But I will proceed with my hopeless story. I saw Mr. Williams was a little nettled at my impatience; and so I wrote to assure him I would be as easy as I could, and wholly directed by him; especially as my father, whose respects I mentioned, had assured me my master was setting out for London, which he must have somehow from his own family or he would not have written me word of it.
Saturday, Sunday.
Mr. Williams has been here both these days, as usual; but is very indifferently received still by Mrs. Jewkes; and, to avoid suspicion, I left them together, and went up to my closet, most of the time he was here. He and she, I found by her, had a quarrel: and she seems quite out of humour with him: but I thought it best not to say any thing: and he said, he would very little trouble the house till he had an answer to his letter from Mr.

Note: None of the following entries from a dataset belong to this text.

(* ===== verification/IssuanceQueue.v ===== *)
(** * The local admission queue of the issuance worker

    Models [src/apps/issuance/src/issuance-admission.queue.ts]: a counter of
    the slots in use and an insertion-ordered set of waiters.  [acquire],
    [release] and the timer callback are the operations; [system] adds the
    calls of [run] that hold a slot, so that their interleavings are the
    executions of a step relation. *)

From S2P Require Import Prelude Js.

Open Scope Z_scope.

Module AdmissionQueue.

(** A waiter is known by the call that created it. *)
Record waiter := Waiter { w_call : nat; w_deadline : Z }.

Record queue := Queue {
  active : Z;
  pending : list waiter;
}.

Definition empty_queue : queue := Queue 0 [].

Section queue.
Variables capacity maxPending : Z.

Definition timeoutError : exn :=
  http_exn ServiceUnavailableException "Issuance capacity wait exceeded; no offer was dispatched".
Definition fullError : exn :=
  http_exn ServiceUnavailableException "Issuance admission queue is full; no offer was dispatched".

(** The outcome of the synchronous part of [acquire]. *)
Inductive admission := Entered | Waiting | Rejected (e : exn).

Definition acquire (now : Z) (w : waiter) (q : queue) : admission * queue :=
  if w_deadline w <=? now then (Rejected timeoutError, q)
  else if active q <? capacity then (Entered, Queue (active q + 1) (pending q))
  else if maxPending <=? Z.of_nat (length (pending q)) then (Rejected fullError, q)
  else (Waiting, Queue (active q) (pending q ++ [w])).

(** The loop of [release]: the expired waiters at the head are rejected, the
    first live one is resolved and keeps the slot. *)
Fixpoint release_pending (now : Z) (ws : list waiter) : list waiter * option waiter * list waiter :=
  match ws with
  | [] => ([], None, [])
  | w :: ws' =>
      if w_deadline w <=? now then
        let '(rejected, next, rest) := release_pending now ws' in (w :: rejected, next, rest)
      else ([], Some w, ws')
  end.

Definition release (now : Z) (q : queue) : list waiter * option waiter * queue :=
  let '(rejected, next, rest) := release_pending now (pending q) in
  (rejected, next, Queue (if next then active q else active q - 1) rest).

(** The timer of a waiter: [if (this.pending.delete(waiter)) reject(...)]. *)
Definition timer (c : nat) (q : queue) : bool * queue :=
  (existsb (fun w => Nat.eqb (w_call w) c) (pending q),
   Queue (active q) (List.filter (fun w => negb (Nat.eqb (w_call w) c)) (pending q))).

(** ** Executions of [run] *)

(** A call that owns a slot has been resolved ([Granted], it has not yet
    looked at the clock) or runs its operation. *)
Inductive phase := Granted | Running.

Record holder := Holder { h_call : nat; h_deadline : Z; h_phase : phase }.

Record system := System {
  sys_queue : queue;
  holders : list holder;
  started : list (nat * Z * Z);   (* operations run: call, deadline and time *)
}.

Definition initial : system := System empty_queue [] [].

Definition grant (next : option waiter) (hs : list holder) : list holder :=
  match next with
  | Some w => hs ++ [Holder (w_call w) (w_deadline w) Granted]
  | None => hs
  end.

Inductive step : system -> system -> Prop :=
  (** [run] is called: it is admitted, waits, or is rejected. *)
  | step_call now c d q hs log a q' :
      acquire now (Waiter c d) q = (a, q') ->
      step (System q hs log)
        (System q' (match a with Entered => hs ++ [Holder c d Granted] | _ => hs end) log)
  (** A resolved call finds its deadline in the future and runs the operation. *)
  | step_start now c d q l1 l2 log :
      now < d ->
      step (System q (l1 ++ Holder c d Granted :: l2) log)
        (System q (l1 ++ Holder c d Running :: l2) ((c, d, now) :: log))
  (** A resolved call whose deadline has passed throws, and releases. *)
  | step_late now c d q l1 l2 log r n q' :
      d <= now -> release now q = (r, n, q') ->
      step (System q (l1 ++ Holder c d Granted :: l2) log) (System q' (grant n (l1 ++ l2)) log)
  (** The operation settles, and the [finally] block releases. *)
  | step_finish now c d q l1 l2 log r n q' :
      release now q = (r, n, q') ->
      step (System q (l1 ++ Holder c d Running :: l2) log) (System q' (grant n (l1 ++ l2)) log)
  | step_timer c q hs log b q' :
      timer c q = (b, q') ->
      step (System q hs log) (System q' hs log).

(** ** Invariants *)

Record inv (s : system) : Prop := {
  inv_active : active (sys_queue s) = Z.of_nat (length (holders s));
  inv_capacity : active (sys_queue s) <= capacity;
  inv_busy : pending (sys_queue s) <> [] -> active (sys_queue s) = capacity;
  inv_pending : Z.of_nat (length (pending (sys_queue s))) <= Z.max 0 maxPending;
  inv_started : Forall (fun e => e.2 < e.1.2) (started s);
}.

Lemma release_pending_spec now ws rejected next rest :
  release_pending now ws = (rejected, next, rest) ->
  ws = rejected ++ (match next with Some w => w :: rest | None => [] end) /\
  (next = None -> rest = []) /\
  Forall (fun w => w_deadline w <= now) rejected /\
  (forall w, next = Some w -> now < w_deadline w).
Proof.
  revert rejected next rest. induction ws as [|w ws IH]; intros rejected next rest; simpl.
  - intros [= <- <- <-]. by split_and!.
  - destruct (Z.leb_spec (w_deadline w) now) as [Hle|Hlt].
    + destruct (release_pending now ws) as [[r n] t] eqn:E. intros [= <- <- <-].
      destruct (IH _ _ _ eq_refl) as (-> & Hn & Hr & Hw). split_and!; [done|done|by constructor|done].
    + intros [= <- <- <-]. split_and!; [done|done|constructor|]. by intros ? [= <-].
Qed.

Lemma release_inv now q hs l1 l2 h log r n q' :
  inv (System q hs log) -> hs = l1 ++ h :: l2 -> release now q = (r, n, q') ->
  inv (System q' (grant n (l1 ++ l2)) log).
Proof.
  intros [Ha Hc Hb Hp Hs] -> E. unfold release in E. simpl in *.
  destruct (release_pending now (pending q)) as [[r' n'] t] eqn:Er. simplify_eq.
  apply release_pending_spec in Er as (Hq & Hn & _ & _).
  rewrite length_app in Ha. simpl in Ha. destruct n as [w|]; constructor; simpl.
  - rewrite !length_app. simpl. lia.
  - done.
  - intros _. apply Hb. rewrite Hq. by destruct r.
  - rewrite Hq, !length_app in Hp. simpl in Hp. lia.
  - done.
  - rewrite length_app. lia.
  - lia.
  - by rewrite (Hn eq_refl).
  - rewrite (Hn eq_refl). simpl. lia.
  - done.
Qed.

Lemma filter_length_le {A} (f : A -> bool) (l : list A) : (length (List.filter f l) <= length l)%nat.
Proof. induction l as [|x l IH]; simpl; [done|]. destruct (f x); simpl; lia. Qed.

Lemma admission_step_inv s s' : inv s -> step s s' -> inv s'.
Proof.
  intros I Hs. destruct Hs.
  - destruct I as [Ha Hc Hb Hp Hst]. unfold acquire in H. simpl in *.
    destruct (Z.leb_spec d now); [by simplify_eq; constructor|].
    destruct (Z.ltb_spec (active q) capacity); [|destruct (Z.leb_spec maxPending (Z.of_nat (length (pending q))))];
      simplify_eq; constructor; simpl; rewrite ?length_app; simpl; try lia; try done.
    intros Hne. apply Hb in Hne. lia.
  - destruct I as [Ha Hc Hb Hp Hst]. constructor; simpl in *; rewrite ?length_app in *; done || by constructor.
  - by eapply release_inv.
  - by eapply release_inv.
  - destruct I as [Ha Hc Hb Hp Hst]. unfold timer in H. simplify_eq. constructor; simpl in *; [done|done| | |done].
    + intros Hne. apply Hb. intros E. by rewrite E in Hne.
    + pose proof (filter_length_le (fun w => negb (Nat.eqb (w_call w) c)) (pending q)). lia.
Qed.

Lemma admission_reachable_inv s : 0 <= capacity -> rtc step initial s -> inv s.
Proof.
  intros Hc Hr. assert (Hi : inv initial) by by constructor; simpl; lia || done.
  revert Hi. induction Hr as [|s1 s2 s3 Hs _ IH]; [done|]. intros Hi. by eapply IH, admission_step_inv.
Qed.

(** C32. Local admission: in every interleaving of calls, completions and
    timers, the calls that own a slot are as many as the counter says and
    never exceed the capacity, the waiting list stays within its bound, no
    call waits while a slot is free, and every operation that was run was
    started before its deadline. *)
Theorem admission_bounded s :
  0 <= capacity -> rtc step initial s ->
  Z.of_nat (length (holders s)) = active (sys_queue s) /\
  Z.of_nat (length (holders s)) <= capacity /\
  Z.of_nat (length (pending (sys_queue s))) <= Z.max 0 maxPending /\
  (Z.of_nat (length (holders s)) < capacity -> pending (sys_queue s) = []) /\
  Forall (fun e => e.2 < e.1.2) (started s).
Proof.
  intros Hc Hr. destruct (admission_reachable_inv s Hc Hr) as [Ha Hcap Hb Hp Hst]. split_and!; [lia..| |done].
  intros Hlt. destruct (pending (sys_queue s)) eqn:E; [done|]. rewrite Hb in Ha; [lia|done].
Qed.

(** Release serves the waiters in arrival order: it passes over exactly
    the expired waiters in front, hands the slot to the first live one and
    leaves the others queued; the slot is given back only when no live
    waiter is left. *)
Theorem release_fifo now q r n q' :
  release now q = (r, n, q') ->
  Forall (fun w => w_deadline w <= now) r /\
  match n with
  | Some w => now < w_deadline w /\ pending q = r ++ w :: pending q' /\ active q' = active q
  | None => pending q = r /\ pending q' = [] /\ active q' = active q - 1
  end.
Proof.
  unfold release. destruct (release_pending now (pending q)) as [[r0 n0] t] eqn:E. intros [= <- <- <-].
  apply release_pending_spec in E as (Hq & Hn & Hr & Hw). simpl. split; [done|]. destruct n0 as [w|].
  - split_and!; [by apply Hw|done|done].
  - rewrite app_nil_r in Hq. split_and!; [done|by apply Hn|done].
Qed.
End queue.

Example admission_bounded_witness :
  let s := System (Queue 1 [Waiter 1 100]) [Holder 0 100 Granted] [] in
  Z.of_nat (length (holders s)) = active (sys_queue s) /\
  Z.of_nat (length (holders s)) <= 1 /\
  Z.of_nat (length (pending (sys_queue s))) <= Z.max 0 5 /\
  (Z.of_nat (length (holders s)) < 1 -> pending (sys_queue s) = []) /\
  Forall (fun e => e.2 < e.1.2) (started s).
Proof.
  apply (admission_bounded 1 5); [lia|].
  eapply rtc_l; [by apply (step_call 1 5 0 0 100 empty_queue [] [] Entered (Queue 1 []))|].
  eapply rtc_l; [by apply (step_call 1 5 0 1 100 (Queue 1 []) [Holder 0 100 Granted] [] Waiting (Queue 1 [Waiter 1 100]))|].
  apply rtc_refl.
Defined.

Example release_fifo_witness :
  Forall (fun w => w_deadline w <= 50) [Waiter 1 40] /\ 50 < 90 /\
  pending (Queue 2 [Waiter 1 40; Waiter 2 90; Waiter 3 80]) = [Waiter 1 40] ++ Waiter 2 90 :: [Waiter 3 80] /\
  active (Queue 2 [Waiter 3 80]) = active (Queue 2 [Waiter 1 40; Waiter 2 90; Waiter 3 80]).
Proof.
  apply (release_fifo 50 (Queue 2 [Waiter 1 40; Waiter 2 90; Waiter 3 80]) [Waiter 1 40] (Some (Waiter 2 90)) (Queue 2 [Waiter 3 80])).
  reflexivity.
Defined.
End AdmissionQueue.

B–-. And she returned, The less, the better. Poor man! he has got but little by his openness, making Mrs. Jewkes his confidant, as she bragged, and would have had me to do likewise.
I am more and more satisfied there is mischief brewing; and shall begin to hide my papers, and be circumspect. She seems mighty impatient for an answer to her letter to my master.
Monday, Tuesday, the 25th and 26th days of my heavy restraint.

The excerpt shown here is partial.